Methods to ensure data consistency across distributed systems. Three main types:
Strong Consistency
Immediate data updates, high integrity, but low availability and high latency2. Example - when a user initiates a transfer of funds from one account to another, the system immediately updates the balance of both accounts and all other system components are immediately aware of the change. This ensures that all users can see the updated balance of both accounts and prevents any discrepancies.
Weak Consistency:
Delayed data updates, high availability, low latency, but potential inconsistencies. Example - When a user plays a game, their actions are immediately visible to other players in the same data center, but if there was a lag or temporary connection loss, the actions may not be seen by some of the users and the game will continue. This can lead to inconsistencies between different versions of the game state, but it also allows for a high level of availability and low latency.
Eventual Consistency:
Data updates eventually propagate, balancing availability and integrity, but with possible temporary inconsistencies. Example - An example of eventual consistency is a social media platform where users can post updates, comments, and messages. The platform is designed for high availability and low latency, so the data is stored in multiple data centers around the world. When a user posts an update, the update is immediately visible to other users in the same data center, but it may take some time for the update to propagate to other data centers. This means that some users may see the update while others may not, depending on which data center they are connected to. This can lead to inconsistencies between different versions of the data, but it also allows for a high level of availability and low latency.
-
Failover
- Description: Automatically switches to a backup system if the primary system fails.

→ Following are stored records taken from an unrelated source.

(* ===== verification/IncidentStore.v ===== *)
(** model/application_incident.go and the statements of db/incident.go on the
    [incident] table.

    [details] is the JSON of [IncidentDetails], whose error is dropped: JSON has
    no infinities and no NaN, so details that hold one are stored as the empty
    text, and read back as no details. *)

From S2P Require Export AlertNotify.
From Stdlib Require Import Ascii String ZArith Lia.
Local Open Scope string_scope.
Local Open Scope Z_scope.

(** * model/alert.go *)
Record AlertRule := { ar_LongWindow : Z; ar_ShortWindow : Z; ar_BurnRateThreshold : f32; ar_Severity : Z }.

Definition AlertRules : list AlertRule := [
  {| ar_LongWindow := Time.Hour; ar_ShortWindow := 5 * Time.Minute; ar_BurnRateThreshold := F32.frac 144 10; ar_Severity := Status.CRITICAL |};
  {| ar_LongWindow := 6 * Time.Hour; ar_ShortWindow := 15 * Time.Minute; ar_BurnRateThreshold := F32.of_Z 6; ar_Severity := Status.CRITICAL |}].

(** What [init] computes from the rules; it panics on a rule whose short window
    is longer than its long one ([AlertRules_valid]). *)
Definition MaxAlertRuleWindow : Z :=
  foldl (λ m r, if m <? ar_LongWindow r then ar_LongWindow r else m) Time.Hour AlertRules.
Definition MinAlertRuleShortWindow : Z :=
  foldl (λ m r, if (m =? 0) || (ar_ShortWindow r <? m) then ar_ShortWindow r else m) 0 AlertRules.
Definition IncidentTimeOffset : Z := Time.Hour + 5 * Time.Minute.

Lemma AlertRules_valid : Forall (λ r, ar_ShortWindow r ≤ ar_LongWindow r) AlertRules.
Proof. repeat constructor; vm_compute; discriminate. Qed.

(** * model/application_incident.go *)
Record ApplicationIncident := {
  i_ApplicationId : ApplicationId;
  i_Key : string;
  i_OpenedAt : Z;
  i_ResolvedAt : Z;
  i_Severity : Z;
  i_Details : IncidentDetails;
  i_RCA : option RCA
}.

Definition Resolved (i : ApplicationIncident) : bool := negb (Time.IsZero (i_ResolvedAt i)).

Definition ShortDescription (i : ApplicationIncident) : string :=
  let a := F32.gtb (id_AvailabilityImpact (i_Details i)) F32.zero in
  let l := F32.gtb (id_LatencyImpact (i_Details i)) F32.zero in
  let default :=
    if a && l then "High latency and errors" else if l then "High latency"
    else if a then "Elevated error rate" else "SLO violation" in
  match i_RCA i with
  | Some rca => if String.eqb (rca_ShortSummary rca) "" then default else rca_ShortSummary rca
  | None => default
  end.

Definition no_details : IncidentDetails :=
  {| id_AvailabilityBurnRates := []; id_LatencyBurnRates := []; id_AvailabilityImpact := F32.zero; id_LatencyImpact := F32.zero |}.

(** [json.Marshal] of the details. *)
Definition finite (x : f32) : bool := negb (IsNaN x) && negb (IsInf x 0).
Definition br_finite (b : BurnRate) : bool :=
  finite (br_LongWindowPercentage b) && finite (br_ShortWindowPercentage b)
  && finite (br_LongWindowBurnRate b) && finite (br_ShortWindowBurnRate b) && finite (br_Threshold b).
Definition marshal_details (d : IncidentDetails) : option IncidentDetails :=
  if forallb br_finite (id_AvailabilityBurnRates d) && forallb br_finite (id_LatencyBurnRates d)
     && finite (id_AvailabilityImpact d) && finite (id_LatencyImpact d)
  then Some d else None.

(** * db/incident.go *)
Definition effectiveRCAStatus (status rootCause : string) : string :=
  if String.eqb status "" && negb (String.eqb rootCause "") then "OK" else status.

(** [application_id], with the project as the cluster when it names none. *)
Definition scan_app_id (projectId : string) (text : string) : option ApplicationId :=
  match AppIdScan (Some text) with
  | None => None
  | Some id => Some (if String.eqb (ClusterId id) "" then set_ClusterId projectId id else id)
  end.

(** The columns every query reads; [rca] for those that read it. *)
Definition scan_incident_with (rca : IncidentRow → option RCA) (projectId : string) (r : IncidentRow) : option ApplicationIncident :=
  match scan_app_id projectId (ir_application_id r) with
  | None => None
  | Some id => Some {| i_ApplicationId := id; i_Key := ir_key r; i_OpenedAt := ir_opened_at r;
                       i_ResolvedAt := ir_resolved_at r; i_Severity := ir_severity r;
                       i_Details := default no_details (ir_details r); i_RCA := rca r |}
  end.
Definition scanIncident : string → IncidentRow → option ApplicationIncident := scan_incident_with ir_rca.
Definition scan_brief : string → IncidentRow → option ApplicationIncident := scan_incident_with (λ _, None).

Definition row_set_update (severity : Z) (details : option IncidentDetails) (r : IncidentRow) : IncidentRow :=
  {| ir_project_id := ir_project_id r; ir_application_id := ir_application_id r; ir_key := ir_key r;
     ir_opened_at := ir_opened_at r; ir_resolved_at := ir_resolved_at r; ir_severity := severity;
     ir_details := details; ir_rca := ir_rca r; ir_rca_status := ir_rca_status r; ir_rca_summary := ir_rca_summary r |}.
Definition row_set_rca (rca : RCA) (r : IncidentRow) : IncidentRow :=
  {| ir_project_id := ir_project_id r; ir_application_id := ir_application_id r; ir_key := ir_key r;
     ir_opened_at := ir_opened_at r; ir_resolved_at := ir_resolved_at r; ir_severity := ir_severity r;
     ir_details := ir_details r; ir_rca := Some rca;
     ir_rca_status := Some (effectiveRCAStatus (rca_Status rca) (rca_RootCause rca)); ir_rca_summary := Some (rca_ShortSummary rca) |}.
Definition row_set_resolved (t : Z) (r : IncidentRow) : IncidentRow :=
  {| ir_project_id := ir_project_id r; ir_application_id := ir_application_id r; ir_key := ir_key r;
     ir_opened_at := ir_opened_at r; ir_resolved_at := t; ir_severity := ir_severity r;
     ir_details := ir_details r; ir_rca := ir_rca r; ir_rca_status := ir_rca_status r; ir_rca_summary := ir_rca_summary r |}.

Definition incident_in (projectId : string) (r : IncidentRow) : bool := String.eqb (ir_project_id r) projectId.
Definition incident_has_key (projectId key : string) (r : IncidentRow) : bool := incident_in projectId r && String.eqb (ir_key r) key.
Definition incident_open (projectId : string) (r : IncidentRow) : bool := incident_in projectId r && (ir_resolved_at r =? 0).
(** application_id = $2 OR application_id = $3 *)
Definition of_app (appId : ApplicationId) (r : IncidentRow) : bool :=
  String.eqb (ir_application_id r) (AppIdString appId) || String.eqb (ir_application_id r) (StringWithoutClusterId appId).

Definition by_opened_desc (a b : IncidentRow) : bool := ir_opened_at b <=? ir_opened_at a.
Definition by_opened_asc (a b : IncidentRow) : bool := ir_opened_at a <=? ir_opened_at b.
(** ORDER BY (resolved_at = 0) DESC, opened_at DESC *)
Definition open_first (a b : IncidentRow) : bool :=
  match ir_resolved_at a =? 0, ir_resolved_at b =? 0 with
  | true, false => true
  | false, true => false
  | _, _ => by_opened_desc a b
  end.

Section ops.
Context `{Env} {Mem : Type}.

(** What [GetIncidentByKey] returns beside an error of the query or of [Scan]: the
    incident with nothing but its key, under the project as the cluster. *)
Definition unread_incident (projectId key : string) : ApplicationIncident :=
  {| i_ApplicationId := set_ClusterId projectId ApplicationIdZero; i_Key := key; i_OpenedAt := 0; i_ResolvedAt := 0;
     i_Severity := 0; i_Details := no_details; i_RCA := None |}.
Definition GetIncidentByKey (projectId key : string) : M Mem ((string * option ApplicationIncident) + ApplicationIncident) :=
  r ← select (λ t, inr (head (where_ (incident_has_key projectId key) (t_incident t))));
  mret (match r with
        | inl e => inl (e, Some (unread_incident projectId key))
        | inr None => inl ("not found", None)
        | inr (Some r) => match scanIncident projectId r with Some i => inr i | None => inl ("scan", Some (unread_incident projectId key)) end
        end).

Definition GetLatestIncidentsBrief (projectId : string) (limit : nat) : M Mem (string + list ApplicationIncident) :=
  select (λ t, scan_all (scan_brief projectId) (take limit (order_by open_first (where_ (incident_in projectId) (t_incident t))))).

(** The RCA shown in the list: from the columns, or for a row older than the
    columns from its [rca]. *)
Definition brief_rca (status summary : option string) : option RCA :=
  let st := default "" status in let su := default "" summary in
  if String.eqb st "" && String.eqb su "" then None
  else Some {| rca_Status := st; rca_Error := ""; rca_ShortSummary := su; rca_RootCause := ""; rca_ImmediateFixes := ""; rca_DetailedRootCause := "" |}.
Definition legacy (r : IncidentRow) : bool := bool_decide (ir_rca_status r = None) && bool_decide (ir_rca_summary r = None).

Definition getIncidentRCAByKeys (projectId : string) (keys : list string) : M Mem (string + list (string * RCA)) :=
  select (λ t, inr (omap (λ r, pair (ir_key r) <$> ir_rca r)
    (where_ (λ r, incident_in projectId r && existsb (String.eqb (ir_key r)) keys) (t_incident t)))).

(** The last row of a key wins, keys being unique in a project. *)
Definition rca_of_key (l : list (string * RCA)) (key : string) : option RCA :=
  snd <$> List.find (λ p, String.eqb (fst p) key) l.
Definition with_rca (rca : option RCA) (i : ApplicationIncident) : ApplicationIncident :=
  {| i_ApplicationId := i_ApplicationId i; i_Key := i_Key i; i_OpenedAt := i_OpenedAt i; i_ResolvedAt := i_ResolvedAt i;
     i_Severity := i_Severity i; i_Details := i_Details i; i_RCA := rca |}.
Definition fill_rca (l : list (string * RCA)) (i : ApplicationIncident) : ApplicationIncident :=
  match rca_of_key l (i_Key i) with
  | None => i
  | Some rca => with_rca (Some {| rca_Status := effectiveRCAStatus (rca_Status rca) (rca_RootCause rca); rca_Error := "";
      rca_ShortSummary := rca_ShortSummary rca; rca_RootCause := ""; rca_ImmediateFixes := ""; rca_DetailedRootCause := "" |}) i
  end.

Definition GetIncidentsForList (projectId : string) (limit : nat) : M Mem (string + list ApplicationIncident) :=
  r ← select (λ t,
        let rows := take limit (order_by open_first (where_ (incident_in projectId) (t_incident t))) in
        match scan_all (scan_incident_with (λ r, brief_rca (ir_rca_status r) (ir_rca_summary r)) projectId) rows with
        | inl e => inl e
        | inr l => inr (l, ir_key <$> where_ legacy rows)
        end);
  match r with
  | inl e => mret (inl e)
  | inr (res, missing) =>
      if bool_decide (missing = []) then mret (inr res)
      else
        rcaByKey ← getIncidentRCAByKeys projectId missing;
        match rcaByKey with
        | inl e => mret (inl e)
        | inr l => mret (inr (fill_rca l <$> res))
        end
  end.

(** The map is kept as the list of incidents, in order; [incidents[id]] filters it. *)
Definition GetApplicationIncidents (projectId : string) (from to : Z) : M Mem (string + list ApplicationIncident) :=
  select (λ t, scan_all (scan_brief projectId) (order_by by_opened_asc
    (where_ (λ r, incident_in projectId r && (ir_opened_at r <=? to) && ((ir_resolved_at r =? 0) || (from <=? ir_resolved_at r))) (t_incident t)))).

Definition GetOpenIncidents (projectId : string) : M Mem (string + list ApplicationIncident) :=
  select (λ t, scan_all (scanIncident projectId) (where_ (incident_open projectId) (t_incident t))).

Definition GetLastOpenIncident (projectId : string) (appId : ApplicationId) : M Mem (string + option ApplicationIncident) :=
  select (λ t,
    match order_by by_opened_desc (where_ (λ r, incident_open projectId r && of_app appId r) (t_incident t)) with
    | [] => inr None
    | r :: _ => inr (Some {| i_ApplicationId := appId; i_Key := ir_key r; i_OpenedAt := ir_opened_at r;
                             i_ResolvedAt := ir_resolved_at r; i_Severity := ir_severity r;
                             i_Details := default no_details (ir_details r); i_RCA := ir_rca r |})
    end).

Definition incident_row (projectId : string) (appId : ApplicationId) (i : ApplicationIncident) : IncidentRow :=
  {| ir_project_id := projectId; ir_application_id := AppIdString appId; ir_key := i_Key i; ir_opened_at := i_OpenedAt i;
     ir_resolved_at := 0; ir_severity := i_Severity i; ir_details := marshal_details (i_Details i); ir_rca := None;
     ir_rca_status := Some ""; ir_rca_summary := Some "" |}.

(** The primary key (project, application, time) and the unique key. *)
Definition incident_conflict (row r : IncidentRow) : bool :=
  String.eqb (ir_project_id r) (ir_project_id row)
  && ((String.eqb (ir_application_id r) (ir_application_id row) && (ir_opened_at r =? ir_opened_at row))
      || String.eqb (ir_key r) (ir_key row)).

Definition CreateIncident (projectId : string) (appId : ApplicationId) (i : ApplicationIncident) : M Mem (string + unit) :=
  let row := incident_row projectId appId i in
  statement (λ t,
    if existsb (incident_conflict row) (t_incident t) then inl "unique_violation"
    else inr (tt, with_incident (λ rows, (rows ++ [row])%list) t)).

Definition UpdateIncident (projectId key : string) (severity : Z) (details : IncidentDetails) : M Mem (string + unit) :=
  update (with_incident (update_where (incident_has_key projectId key) (row_set_update severity (marshal_details details)))).

Definition UpdateIncidentRCA (projectId key : string) (rca : RCA) : M Mem (string + unit) :=
  update (with_incident (update_where (incident_has_key projectId key) (row_set_rca rca))).

Definition ResolveIncident (projectId key : string) (resolvedAt : Z) : M Mem (string + unit) :=
  update (with_incident (update_where (incident_has_key projectId key) (row_set_resolved resolvedAt))).

End ops.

- Example: A database cluster where, if the primary database fails, a standby replica takes over immediately.
-
Load Balancing
- Description: Distributes incoming requests across multiple servers to ensure no single server is overwhelmed.
- Example: A web application uses a load balancer to route user requests to multiple web servers, ensuring the app remains responsive.
-
Caching
- Description: Stores copies of frequently accessed data to reduce load and latency.
- Example: A content delivery network (CDN) caches website content closer to users to provide faster access and reduce server load.
-
Replication
- Description: Duplicates data across multiple systems to ensure availability even if one system goes down.
- Example: A NoSQL database like Cassandra replicates data across several nodes, so it's still accessible if some nodes fail.